Conditional and control keywords (like if, switch, and return) are lowercase and colored dark blue (by default). And I would rather not have the disagreement in use and format.
Consider:
String someString;
string anotherString;
string and String are identical in all ways (except the uppercase "S"). There are no performance implications either way.
Lowercase string is preferred in most projects due to the syntax highlighting
This YouTube video demonstrates practically how they differ.
But now for a long textual answer.
When we talk about .NET there are two different things one there is .NET framework and the other there are languages (C#, VB.NET etc) which use that framework.
"System.String" a.k.a "String" (capital "S") is a .NET framework data type while "string" is a C# data type.
In short "String" is an alias (the same thing called with different names) of "string". So technically both the below code statements will give the same output.
String s = "I am String";
or
string s = "I am String";
In the same way, there are aliases for other C# data types as shown below:
object: System.Object, string: System.String, bool: System.Boolean, byte: System.Byte, sbyte: System.SByte, short: System.Int16 and so on.
Now the million-dollar question from programmer's point of view: So when to use "String" and "string"?
The first thing to avoid confusion use one of them consistently. But from best practices perspective when you do variable declaration it's good to use "string" (small "s") and when you are using it as a class name then "String" (capital "S") is preferred.
In the below code the left-hand side is a variable declaration and it is declared using "string". On the right-hand side, we are calling a method so "String" is more sensible.
string s = String.ToUpper() ;
C# is a language which is used together with the CLR.
string is a type in C#.
System.String is a type in the CLR.
When you use C# together with the CLR string will be mapped to System.String.
Theoretically, you could implement a C#-compiler that generated Java bytecode.

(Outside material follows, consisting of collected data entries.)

(* ===== verification/Storage.v ===== *)
(** blockchain_storage.hpp: the chain file, its checksummed blocks, and the
    write-then-rename replacement. The file system is a [Disk] with the two
    names the class uses; every call of a save can fail, as [Faults] says, and
    the reads of a load on the way, as [load_until] says. *)

From S2P Require Import Prelude Serialization Crypto Transaction UTXO Ownership Coinbase.
From S2P Require Import Consensus Block NetworkParams ChainValidator.
From stdpp Require Import options.
Local Open Scope Z_scope.

Record Disk := mkDisk {
  canonical : option bytes; (* path_ *)
  temp : option bytes (* path_ + ".tmp" *)
}.

(** Which system calls of one [save] fail, and what a failed write leaves in
    the temporary file. *)
Record Faults := mkFaults {
  open_fails : bool;
  write_fails : bool;
  fsync_fails : bool;
  rename_fails : bool;
  fsync_dir_fails : bool;
  leftover : bytes
}.
Definition no_faults : Faults := mkFaults false false false false false [].

Definition MAGIC : Z := 0x435A5231.
Definition FORMAT_VERSION : Z := 1.
Definition MAX_BLOCKS : Z := 10000000.
Definition MAX_BLOCK_BYTES : Z := 16 * 1024 * 1024.

Definition storage_exists (d : Disk) : bool := bool_decide (is_Some (canonical d)).

(** The exception of a short read, whatever the reader's own. *)
Definition failing {A} (e : string) (p : parser A) : parser A := fun r =>
  match p r with Ok x => Ok x | Throw _ => Throw e end.
Definition stream_u32 : parser Z := failing "unexpected end of blockchain storage" read_u32.
Definition stream_u64 : parser Z := failing "unexpected end of blockchain storage" read_u64.

Section Storage.
Context {ssl : OpenSSL}.

Definition write_block (out : bytes) (block : Block) : result bytes :=
  data ← block_serialize_full_binary block;
  throw_if (bool_decide (data = []) || (MAX_BLOCK_BYTES <? sizeZ data))
    "block exceeds storage size limit" ;;
  throw_if (UINT32_MAX <? sizeZ data) "block is too large for storage format" ;;
  let checksum := sha256 (bytes_to_binary_string data) in
  Ok (write_hash checksum (write_bytes data (write_u32 (u32 (sizeZ data)) out))).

A sensible implementation of this compiler would probably map string to java.lang.String in order to interoperate with the Java runtime library.
Lower case string is an alias for System.String.
They are the same in C#.
There's a debate over whether you should use the System types (System.Int32, System.String, etc.) types or the C# aliases (int, string, etc). I personally believe you should use the C# aliases, but that's just my personal preference.
string is just an alias for System.String. The compiler will treat them identically.
The only practical difference is the syntax highlighting as you mention, and that you have to write using System if you use String.
Both are same. But from coding guidelines perspective it's better to use string instead of String. This is what generally developers use. e.g. instead of using Int32 we use int as int is alias to Int32
FYI
“The keyword string is simply an alias for the predefined class System.String.” - C# Language Specification 4.2.3
http://msdn2.microsoft.com/En-US/library/aa691153.aspx
As the others are saying, they're the same. StyleCop rules, by default, will enforce you to use string as a C# code style best practice, except when referencing System.String static functions, such as String.Format, String.Join, String.Concat, etc...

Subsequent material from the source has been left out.